Once the line with "beat <= 5)%Z" is found in the entries below, print it and each following line exactly, stopping after the line with "Z.to_int z <> Decimal.Pos"; print nothing else.

==================================================

(** X7. The intensity of a beat.  It is [1 + ceil(impact / 2)] capped at 5,
    where [impact] is the impact score of the anecdote: a whole number from
    1 to 5, equal to 1 exactly when the impact score is 0 and to 5 exactly
    when it is 7 or more. *)
Theorem intensity_from_impact (beat : AnecdoteMeta) :
  let impact := Z.of_nat (computeImpactScore beat) in
  intensityOf beat = Z.min 5 (1 + (impact + 1) / 2)
  /\ (1 <= intensityOf beat <= 5)%Z
  /\ (intensityOf beat = 1%Z <-> impact = 0%Z)
  /\ (intensityOf beat = 5%Z <-> (7 <= impact)%Z).
Proof.
  intros impact. unfold intensityOf. rewrite Math_round_half_steps. fold impact.
  assert (Hi : (0 <= impact)%Z) by (unfold impact; lia).
  pose proof (Z.div_mod (impact + 1) 2 ltac:(lia)) as Hd.
  pose proof (Z.mod_pos_bound (impact + 1) 2 ltac:(lia)) as Hm.
  repeat split; intros; lia.
Qed.

Lemma append_cancel_l (p x y : string) : p ++ x = p ++ y -> x = y.
Proof.
  induction p as [|c r IH]; simpl; intros H; [assumption|].
  injection H as H. now apply IH.
Qed.

Lemma to_int_not_nil (z : Z) :
  Z.to_int z <> Decimal.Pos Decimal.Nil /\ Z.to_int z <> Decimal.Neg Decimal.Nil.
Proof.
  destruct z; simpl; split; try discriminate; intros H; injection H as H;
    now apply Unsigned.to_uint_nonnil in H.
Qed.

Lemma ofZ_injective (a b : Z) : JsString.ofZ a = JsString.ofZ b -> a = b.
Proof.
  unfold JsString.ofZ. intros H. apply to_int_inj.
  destruct (to_int_not_nil a) as [Ha1 Ha2]. destruct (to_int_not_nil b) as [Hb1 Hb2].
  pose proof (NilZero.isi _ Ha1 Ha2) as Ea. pose proof (NilZero.isi _ Hb1 Hb2) as Eb.
  rewrite H in Ea. rewrite Ea in Eb. now injection Eb.
Qed.

Lemma renderBeats_nth (recipe : StorylineRecipe.t)
    (debug : JsMap.t StorylineScoreBreakdown.t) (total : nat) (rest : list AnecdoteMeta) :
  forall index prev i b,
    nth_error (renderBeats recipe debug total index prev rest) i = Some b ->
    exists prev' a,
      nth_error rest i = Some a
      /\ b = renderBeat recipe debug total (index + i) prev' a.
Proof.
  induction rest as [|beat r IH]; intros index prev i b H.
  - destruct i; discriminate.
  - rewrite renderBeats_head in H. destruct i as [|i].
    + simpl in H. injection H as <-. exists prev, beat. rewrite Nat.add_0_r. now split.
    + simpl in H. destruct (IH _ _ _ _ H) as [prev' [a [Ha Hb]]].
      exists prev', a. split; [exact Ha|]. rewrite Hb. f_equal. lia.
Qed.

==================================================

§ TASK OUTPUT
  /\ (1 <= intensityOf beat <= 5)%Z
  /\ (intensityOf beat = 1%Z <-> impact = 0%Z)
  /\ (intensityOf beat = 5%Z <-> (7 <= impact)%Z).
Proof.
  intros impact. unfold intensityOf. rewrite Math_round_half_steps. fold impact.
  assert (Hi : (0 <= impact)%Z) by (unfold impact; lia).
  pose proof (Z.div_mod (impact + 1) 2 ltac:(lia)) as Hd.
  pose proof (Z.mod_pos_bound (impact + 1) 2 ltac:(lia)) as Hm.
  repeat split; intros; lia.
Qed.

Lemma append_cancel_l (p x y : string) : p ++ x = p ++ y -> x = y.
Proof.
  induction p as [|c r IH]; simpl; intros H; [assumption|].
  injection H as H. now apply IH.
Qed.

Lemma to_int_not_nil (z : Z) :
  Z.to_int z <> Decimal.Pos Decimal.Nil /\ Z.to_int z <> Decimal.Neg Decimal.Nil.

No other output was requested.